Sözünü ettiğim; Bir şeyler kapma niyetinde olan bazı küçük müteahhitler gibi görünen siyasiler!
İşte; Bu dönem siyasetteki bu durumu hepimiz son dakikaya kadar şaşkınlık içinde izliyoruz.
Muharrem İnce beklemediği durumların gelişmesi sebebiyle pek de bir şey kazanamadan ihaleden,. yani adaylıktan çekilmiş olsa da, sözde muhalefet olarak görünse de, muhalefetin çabalarını baltalama izlerini tamamen silemedi.
Ve asıl bizi çokça meşgul eden, şaşırtan, yok artık dedirten isim ise Ata İttifakı adayı Sinan Oğan oldu.
Hele ki; siyasette uzun zaman sonra kendinden söz edilmesini sağlayan sebebi hilkati Ata İttifakından, fazla oy alması ve “rüştümü ispat ettim” nasılsa diyerek size güle güle demesi öyle sanıyorum ki seçmenden çok, başta Ümit Özdağ olmak üzere yanındakileri daha çok şaşırtmıştır.
Kolay değil, güvenip aday yaptıktan sonra kendi menfaatleri uğruna terkedilmek, umursanmamak...
Kaldı ki sadece onlar değil!
İki adaya da oy vermek istemeyip, Sinan Oğan’ı tercih eden bir seçmen kitlesi de var.
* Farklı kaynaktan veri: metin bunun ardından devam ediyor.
Lemma pages_agree_but_for_text_witness :
  let ops := [AddTodo 1 (JS.lit " A "); ToggleTodo 1; AddTodo 2 (JS.lit " ");
              StartEditing 1] in
  Forall2 same_but_text (Basic.todos (Basic.run ops Basic.init))
    (Optimized.todos (Optimized.run ops Optimized.init)).
Proof.
  intros ops.
  apply (pages_agree_but_for_text ops Basic.init Optimized.init);
    [constructor | reflexivity].
Defined.

(** ** The view *)

Lemma TodoItem_inj (todo todo' : Todo.t) :
  TodoItem todo = TodoItem todo' → todo = todo'.
Proof.
  destruct todo as [tid ttext tcompleted tediting],
           todo' as [tid' ttext' tcompleted' tediting'].
  unfold TodoItem. simpl. intros Heq.
  injection Heq as Hcompleted Hid Hsecond _ _.
  destruct tediting, tediting'; try discriminate Hsecond;
    injection Hsecond; intros; by subst.
Qed.

Lemma items_inj (todos todos' : list Todo.t) :
  (λ todo, Li (Todo.id todo) (TodoItem todo)) <$> todos
  = (λ todo, Li (Todo.id todo) (TodoItem todo)) <$> todos' →
  todos = todos'.
Proof.
  revert todos'. induction todos as [|todo todos IH];
    intros [|todo' todos'] Heq; try done.
  rewrite !fmap_cons in Heq. injection Heq; intros.
  f_equal; [|by apply IH].
  apply TodoItem_inj. unfold TodoItem. congruence.
Qed.

(** X14.  What is on screen determines the state: two states that
    render alike are the same state, in both pages.  Nothing of a Todo
    is hidden from the user, and none of it is shown ambiguously. *)
Theorem render_injective :
  (∀ st st' : Basic.State,
     Basic.render st = Basic.render st' → st = st') ∧
  (∀ st st' : Optimized.State,
     Optimized.render st = Optimized.render st' → st = st').
Proof.
  split; intros [todos draft] [todos' draft'];
    unfold Basic.render, Optimized.render, Optimized.TodoInput; simpl;
    intros Heq; injection Heq as Hdraft Hitems;
    apply items_inj in Hitems; by subst.
Qed.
Onlar bu durumda ne yapacaklar!
Muharrem İnce’den taraf bir kısım seçmenin de oyunu aldığı düşünüldüğünde;
Bu kesimin Millet ittifakına kayacağı en kolay mantıkla düşünülebilir.
Kuvvetle muhtemel oy veren diğer kesim ise; yine kolay bir matematikle hesaplandığında;
Zafer Partisinin daha seküler milliyetçi bir akımı temsil ettiğini düşünen bazı gençler,
Özdağ’ın çizgisinde giden; özellikle mültecileri kısa zamanda gönderecekleri, Sinan Ateş cinayetinin aydınlatılacağı ve HDP, HÜDAPAR ile ilgili söylemlerine sonuna kadar katılan bazı ülkücüler,
Ve İYİ Parti ve MHP kırgınlardan bir kesim...
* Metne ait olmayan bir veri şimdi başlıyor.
(** X17. Calls of the debounced function that are each at least the
    quiet period after the one before all reach the callback, once
    each and in order. *)
Theorem spaced_calls_all_saved :
  forall (A : Type) (delay t0 t1 : Z) (a1 : A) (cs : list (Z * A)) (T : Z),
    0 < delay ->
    t0 <= t1 ->
    spaced delay t1 cs ->
    fst (last cs (t1, a1)) + delay <= T ->
    calls (run delay (map (@schedule_of A) ((t1, a1) :: cs) ++ [Wait T])
             (init A t0))
    = map snd ((t1, a1) :: cs).
Proof.
  intros A delay t0 t1 a1 cs T Hd H01 Hspaced HT.
  set (w1 := step delay (init A t0) (schedule_of (t1, a1))).
  assert (E1 : w1 = mkWorld t1 2%positive [mkTimer 1%positive (t1 + delay) a1]
                      (Some 1%positive) []).
  { unfold w1, schedule_of, step. simpl fst. simpl snd.
    rewrite advance_idle by reflexivity.
    rewrite debounced_first by (assumption || reflexivity).
    simpl. now rewrite Z.max_r by lia. }
  assert (Hc1 : clock w1 = t1) by now rewrite E1.
  assert (Ha1 : armed w1 (t1 + delay) a1).
  { rewrite E1. exists 1%positive. auto. }
  destruct (spaced_armed A delay cs w1 t1 a1 Hd Hc1 Ha1 Hspaced)
    as (_ & (h & Hp & _) & Hcalls).
  assert (E : run delay (map (@schedule_of A) ((t1, a1) :: cs) ++ [Wait T])
                (init A t0)
              = advance T (run delay (map (@schedule_of A) cs) w1)).
  { unfold run. rewrite fold_left_app. reflexivity. }
  rewrite E, (advance_due A T _ h _ _ Hp HT). cbn [calls].
  rewrite Hcalls, E1. reflexivity.
Qed.

Lemma spaced_calls_all_saved_witness :
  0 < 300 /\ 0 <= 10 /\
  spaced 300 10 [(310, 2%nat); (700, 3%nat)] /\
  calls (run 300 (map (@schedule_of nat) [(10, 1%nat); (310, 2%nat); (700, 3%nat)]
                    ++ [Wait 1000]) (init nat 0))
  = [1%nat; 2%nat; 3%nat].
Proof.
  assert (Hs : spaced 300 10 [(310, 2%nat); (700, 3%nat)]) by (simpl; lia).
  split; [lia|]. split; [lia|]. split; [exact Hs|].
  apply (spaced_calls_all_saved nat 300 0 10 1%nat
           [(310, 2%nat); (700, 3%nat)] 1000); [lia|lia|exact Hs|simpl; lia].
Defined.

End DebounceExtras.

(** ** The markdown renderer: lines *)

Module MarkdownExtras.
Import Markdown MarkdownFacts.

Local Open Scope N_scope.

(** *** Splitting and joining *)

Lemma split_lines_one_line (s : jsstring) : one_line s -> split_lines s = [s].
Proof.
  induction 1 as [|c s Hc _ IH]; [reflexivity|]. simpl.
  apply N.eqb_neq in Hc. now rewrite Hc, IH.
Qed.

Lemma split_lines_app (x r : jsstring) :
  one_line x -> split_lines (x ++ 10 :: r) = x :: split_lines r.
Proof.
  induction 1 as [|c x Hc _ IH]; [reflexivity|]. simpl.
  apply N.eqb_neq in Hc. now rewrite Hc, IH.
Qed.

Lemma split_lines_lines (s : jsstring) :
  split_lines s <> [] /\ Forall one_line (split_lines s).
Proof.
  induction s as [|c s [IH1 IH2]]; simpl.
  - split; [discriminate|]. repeat constructor.
  - destruct (N.eqb_spec c 10) as [->|Hc].
    + split; [discriminate|]. constructor; [constructor|exact IH2].
    + destruct (split_lines s) as [|h r]; [contradiction|].
      split; [discriminate|].
      inversion IH2; subst. constructor; [now constructor|assumption].
Qed.

Lemma split_lines_join (ls : list jsstring) :
  ls <> [] -> Forall one_line ls -> split_lines (join [10] ls) = ls.
Proof.
  intros Hne H. induction H as [|x ls Hx Hls IH]; [contradiction|].
  destruct ls as [|y ls].
  - simpl. now apply split_lines_one_line.
  - change (join [10] (x :: y :: ls)) with (x ++ 10 :: join [10] (y :: ls)).
    rewrite (split_lines_app _ _ Hx). f_equal. apply IH. discriminate.
Qed.

(** *** What a rendered line is made of *)

Section Chars.
Variable P : N -> Prop.

Lemma Forall_replace (open close pre post : jsstring) :
  Forall P pre -> Forall P post ->
  forall s, Forall P s -> Forall P (replace_delimited open close pre post s).
Proof.
  intros Hpre Hpost.
  assert (H : forall n s, (length s <= n)%nat -> Forall P s ->
                          Forall P (replace_delimited open close pre post s)).
  { induction n as [|n IH]; intros s Hlen Hs.
    - destruct s; [constructor|simpl in Hlen; lia].
    - destruct s as [|c t]; [constructor|].
      rewrite replace_delimited_cons.
      destruct (match_at open close (c :: t)) as [[g r]|] eqn:E.
      + apply match_at_app in E as [E Hg]. rewrite E in Hs, Hlen.
        apply Forall_app in Hs as [_ Hs]. apply Forall_app in Hs as [Hg' Hs].
        apply Forall_app in Hs as [_ Hr].
        rewrite !length_app in Hlen.
        assert (Hg1 : (1 <= length g)%nat).
        { destruct g; [contradiction|simpl; lia]. }
        repeat (apply Forall_app; split); try assumption.
        apply IH; [lia|exact Hr].
      + inversion Hs; subst. constructor; [assumption|].
        apply IH; [simpl in Hlen; lia|assumption]. }
  intros s. now apply (H (length s)).
Qed.

Lemma Forall_esc (s : jsstring) :
  Forall P (u "&amp;") -> Forall P (u "&lt;") -> Forall P (u "&gt;") ->
  Forall P s -> Forall P (esc s).
Proof.
  intros H1 H2 H3. induction 1 as [|c s Hc _ IH]; [constructor|].
  rewrite esc_cons. apply Forall_app. split; [|exact IH].
  unfold esc_char.
  destruct (c =? AMP); [exact H1|]. destruct (c =? LT); [exact H2|].
  destruct (c =? GT); [exact H3|]. now constructor.
Qed.

Lemma Forall_drop_ws (s : jsstring) : Forall P s -> Forall P (drop_ws s).
Proof.
  intros H. destruct (drop_ws_split s) as (pre & E & _).
  rewrite E in H. now apply Forall_app in H.
Qed.

Lemma Forall_strip_heading (hashes line : jsstring) :
  Forall P line -> Forall P (strip_heading hashes line).
Proof.
  intros H. unfold strip_heading, match_heading.
  destruct (strip_prefix hashes line) as [[|c t]|] eqn:E; try exact H.
  destruct (is_ws c); [|exact H].
  apply strip_prefix_app in E. rewrite E in H.
  apply Forall_app in H as [_ H]. inversion H; subst.
  now apply Forall_drop_ws.
Qed.

End Chars.

Ltac no_line_feed := repeat constructor; discriminate.

Lemma one_line_render_line (line : jsstring) :
  one_line line -> one_line (render_line line).
Proof.
  intros H. unfold one_line in *.
  assert (He : forall s, Forall (fun c => c <> 10) s ->
                         Forall (fun c => c <> 10) (esc s)).
  { intros s Hs. apply Forall_esc; try assumption; no_line_feed. }
  unfold render_line.
  destruct (test_heading (u "###") line).
  { repeat (apply Forall_app; split); try no_line_feed.
    now apply He, Forall_strip_heading. }
  destruct (test_heading (u "##") line).
  { repeat (apply Forall_app; split); try no_line_feed.
    now apply He, Forall_strip_heading. }
  destruct (test_heading (u "#") line).
  { repeat (apply Forall_app; split); try no_line_feed.
    now apply He, Forall_strip_heading. }
  destruct (length (trim (esc line)) =? 0)%nat; [no_line_feed|].
  repeat (apply Forall_app; split); try no_line_feed.
  unfold inline. repeat (apply Forall_replace; try no_line_feed).
  now apply He.
Qed.

(** X18. The renderer works line by line: the lines of its output are
    the renderings of the lines of the text, one for one and in order,
    so the output has as many lines as the text. *)
Theorem renderBasicMarkdown_line_by_line :
  forall text : jsstring,
    split_lines (renderBasicMarkdown text) = map render_line (split_lines text) /\
    length (split_lines (renderBasicMarkdown text)) = length (split_lines text).
Proof.
  intros text.
  assert (E : split_lines (renderBasicMarkdown text) =
              map render_line (split_lines text)).
  { unfold renderBasicMarkdown. destruct (split_lines_lines text) as [Hne Hl].
    apply split_lines_join.
    - destruct (split_lines text); [contradiction|discriminate].
    - apply Forall_forall. intros x Hx. apply in_map_iff in Hx as (l & <- & Hl').
      rewrite Forall_forall in Hl. now apply one_line_render_line, Hl. }
  split; [exact E|]. rewrite E. apply length_map.
Qed.

(** *** Blank lines *)

Lemma test_heading_hash (hashes line : jsstring) :
  test_heading (35 :: hashes) line = true -> exists r, line = 35 :: r.
Proof.
  unfold test_heading, match_heading.
  destruct line as [|c t]; [discriminate|]. cbn [strip_prefix].
  destruct (N.eqb_spec 35 c) as [<-|]; [|discriminate]. intros _. now exists t.
Qed.

Lemma test_heading_not_hash (hashes line : jsstring) :
  (forall r, line <> 35 :: r) -> test_heading (35 :: hashes) line = false.
Proof.
  intros H. destruct (test_heading (35 :: hashes) line) eqn:E; [|reflexivity].
  apply test_heading_hash in E as [r ->]. now destruct (H r).
Qed.

Lemma all_ws_plain (s : jsstring) : all_ws s -> Forall plain s.
Proof.
  intros H. eapply Forall_impl; [|exact H]. apply is_ws_plain.
Qed.

Lemma esc_plain (s : jsstring) : Forall plain s -> esc s = s.
Proof.
  induction 1 as [|c s Hc _ IH]; [reflexivity|].
  now rewrite esc_cons, (esc_char_plain c Hc), IH.
Qed.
Açıkçası tüm bu olası tespitlere baktığımızda; Sinan Oğan’ın salt şahsına verilen oyun oldukça az olması yanında, yukarıda belirttiğim sebeplerle kendisine oy veren seçmen şu an itibariyle ona desteğini devam ettirecek mi?
Şahsi kanaatim, çok zor!
Çünkü verdiği kararla; tüm söyledikleri, eleştirileri ve vaatlerinin üstüne, kendi kişisel çıkarları için bir çizgi çektiğini göstermiş oldu.
Bu arada kulislerde konuşulanlara göre Recep Tayyip Erdoğan ile görüşme talebinin Oğan’ dan gelmiş olması ve Özdağ’ın bile görüşeceğini son anda öğrenmiş olması...
Ki bu doğru ise; mesele gerek Özdağ gerek yine kendisini aday gösteren Ata ittifakı için çok daha üzücü bir durum...
Ayrıca Sinan Oğan’ın Cumhur ittifakI adayı Erdoğan ile yaptığı bu anlaşma neticesinde; özellikle vurgu yaptığı maddelerin kabul gördüğü ve kabul görmediği ile ilgili net bir açıklama yapılmazken;
Gerçekte anlaşma ne üzerine yapıldığı da hala merak konusu!
...
Bugün ise; yine Özdağ’dan beklenen yanıt geldi.
Kılıçdaroğlu ile beraber ekranların önüne çıkarak, Cumhurbaşkanlığında kendisini destekleyeceklerini belirten Özdağ:
AK Parti adına görüştüğü Numan Kurtulmuş’la yaptığı toplantıda;
Kurtulmuş’un anlattıklarının sığınmacıların dönmesiyle ilgili herhangi bir durumu içermediğini,
Fakat Kılıçdaroğlu ile görüşmesi neticesinde, sığınmacılarla ilgili mevzuda hemfikir oldukları için destek vermeye karar verdiklerini açıkladı.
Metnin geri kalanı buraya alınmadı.